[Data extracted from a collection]
(** * linuxShell: the line editor, the history ring and the command resolver

    A shallow embedding of [src/linuxShell.c].  C [int]s are modelled as [Z]
    (every value that occurs stays far below 2^31, so no wrap-around is
    written out), the C remainder [%] as [Z.rem] (truncating, as in C), a
    NUL-terminated string as a [string] holding the bytes before the NUL, a
    [char] array as a [list ascii], and an array of [char *] as a
    [list (option string)] where [None] is the NULL pointer. *)

From Stdlib Require Import ZArith Ascii String List Lia.
From stdpp Require Import base list strings.

Local Open Scope string_scope.
Local Open Scope Z_scope.

(** ** Constants (the three [#define]s) *)

Definition MAX_LENGTH : Z := 1024.
Definition MAX_ARGS : Z := 64.
Definition BUFFER_SIZE : Z := 5.

(** ** The global history buffer and its tracking variables *)

Record history_state : Type := mkHistory {
  history : list string;   (* char history[BUFFER_SIZE][MAX_LENGTH] *)
  command_count : Z;       (* number of commands stored so far *)
  next_command : Z;        (* next insertion index *)
  buffer_index : Z         (* browsing index, -1 means not browsing *)
}.

(** Globals are zero-initialised: five empty strings. *)
Definition initial_history : history_state :=
  mkHistory (replicate (Z.to_nat BUFFER_SIZE) "") 0 0 (-1).

(** [history[i]] read as a C string. *)
Definition slot (g : history_state) (i : Z) : string :=
  default "" (history g !! Z.to_nat i).

Definition set_buffer_index (g : history_state) (b : Z) : history_state :=
  mkHistory (history g) (command_count g) (next_command g) b.

(** [strlen] on a C string. *)
Definition strlen (s : string) : Z := Z.of_nat (String.length s).

(** The index compared against in [add_to_buffer] and read by [!!]. *)
Definition last_index (g : history_state) : Z :=
  Z.rem (next_command g - 1 + BUFFER_SIZE) BUFFER_SIZE.

(** [add_to_buffer], lines 255-275. *)
Definition add_to_buffer (cmd : string) (g : history_state) : history_state :=
  if strlen cmd =? 0 then g
  else if (command_count g >? 0) && String.eqb (slot g (last_index g)) cmd then g
  else
    mkHistory
      (<[Z.to_nat (next_command g) := cmd]> (history g))
      (if command_count g <? BUFFER_SIZE then command_count g + 1
       else command_count g)
      (Z.rem (next_command g + 1) BUFFER_SIZE)
      (-1).

(** ** Browsing: the index arithmetic shared by the warm-up loops
       (lines 94-136) and the arrow-key handlers (lines 170-235) *)

(** [start], the oldest stored command. *)
Definition start_index (g : history_state) : Z :=
  if command_count g <? BUFFER_SIZE then 0 else next_command g.

(** [most_recent], the newest stored command. *)
Definition most_recent (g : history_state) : Z :=
  Z.rem (start_index g + command_count g - 1) BUFFER_SIZE.

(** The cursor an up-arrow moves to; [None] is the [continue] taken when the
    cursor already sits on the oldest command.  Only evaluated under
    [command_count > 0]. *)
Definition up_target (g : history_state) : option Z :=
  if buffer_index g =? -1 then Some (most_recent g)
  else if buffer_index g =? start_index g then None
  else Some (Z.rem (buffer_index g - 1 + BUFFER_SIZE) BUFFER_SIZE).

(** The cursor a down-arrow moves to; [None] is the reset to "not
    browsing".  Only evaluated under [buffer_index != -1]. *)
Definition down_target (g : history_state) : option Z :=
  if buffer_index g =? most_recent g then None
  else Some (Z.rem (buffer_index g + 1) BUFFER_SIZE).

(** One simulated up-arrow keypress: the body of the loop at lines 94-116,
    which is also the cursor effect of the ESC [ A handler. *)
Definition move_back (g : history_state) : history_state :=
  if command_count g >? 0 then
    match up_target g with
    | Some b => set_buffer_index g b
    | None => g
    end
  else g.

(** One simulated down-arrow keypress: the body of the loop at lines
    117-136, which is also the cursor effect of the ESC [ B handler. *)
Definition move_forward (g : history_state) : history_state :=
  if negb (buffer_index g =? -1) then
    match down_target g with
    | Some b => set_buffer_index g b
    | None => set_buffer_index g (-1)
    end
  else g.
(** * User-action detection of the browser RUM agent

    A shallow embedding of the request tracker ([requestCollection]) and of
    the user-action collection ([userActionCollection]) of the browser SDK,
    and the properties of its interaction detector, activity correlator and
    content extraction.

    The user-action collection comes in two versions: one whose
    [newUserAction] notifies every step of an interaction on an observable
    (lines 1-233 of its source) and one whose [newUserAction] resolves a
    promise (lines 234-398). Both are embedded, and a property is stated for
    each version it concerns.

    Each version is embedded at two scales. The modules [Interactions] and
    [InteractionsAsync] are the page: the module variable [userActionId]
    that all interactions share, one set of closure variables for each
    click, the timers of the host, and (lines 1-233) the subscribers of the
    reports, which may publish on the life cycle from inside a notification.
    The modules [UserActionCollection] and [UserActionCollectionAsync] are
    one interaction seen alone, each callback run to its end before the
    next: the page with a single click and no publication from inside a
    notification, as is shown below.

    Conventions of the model.
    - A JavaScript string is a [string]; every character stands for one
      UTF-16 code unit in the Latin-1 range, so [String.length] is [.length]
      and [substring 0 n] is [.slice(0, n)].
    - [performance.now()] readings and HTTP statuses are integers ([Z]).
    - [undefined]/[null] are [None].
    - The host's timer table is explicit: [setTimeout] allocates a handle,
      [clearTimeout] removes the entry with that handle, and the host runs a
      callback only while its entry is in the table.
    - A click, an event a producer publishes on the life cycle and a timer
      callback are tasks of the host: one runs to its end before the next
      starts. What a subscriber publishes while it is notified is handled
      inside the notification. *)

From Stdlib Require Import ZArith String Ascii List Bool Lia.
From stdpp Require Import base option list gmap strings.
Import ListNotations.

Local Open Scope string_scope.
Local Open Scope list_scope.

(** ** JavaScript string primitives used by the sources *)

Module Js.

(** [WhiteSpace] and [LineTerminator] code units below 256: TAB, LF, VT, FF,
    CR, SP and NBSP. *)
Definition isWhiteSpace (c : ascii) : bool :=
  let n := nat_of_ascii c in
  Nat.eqb n 9 || Nat.eqb n 10 || Nat.eqb n 11 || Nat.eqb n 12 ||
  Nat.eqb n 13 || Nat.eqb n 32 || Nat.eqb n 160.

Fixpoint trimStart (s : string) : string :=
  match s with
  | EmptyString => EmptyString
  | String c rest => if isWhiteSpace c then trimStart rest else s
  end.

BRIEF:
From the line that contains "EmptyString => EmptyString" through the final line of the entries above, every line must be reproduced exactly and nothing more.

ANSWER TO THIS PROBLEM:
  | EmptyString => EmptyString
  | String c rest => if isWhiteSpace c then trimStart rest else s
  end.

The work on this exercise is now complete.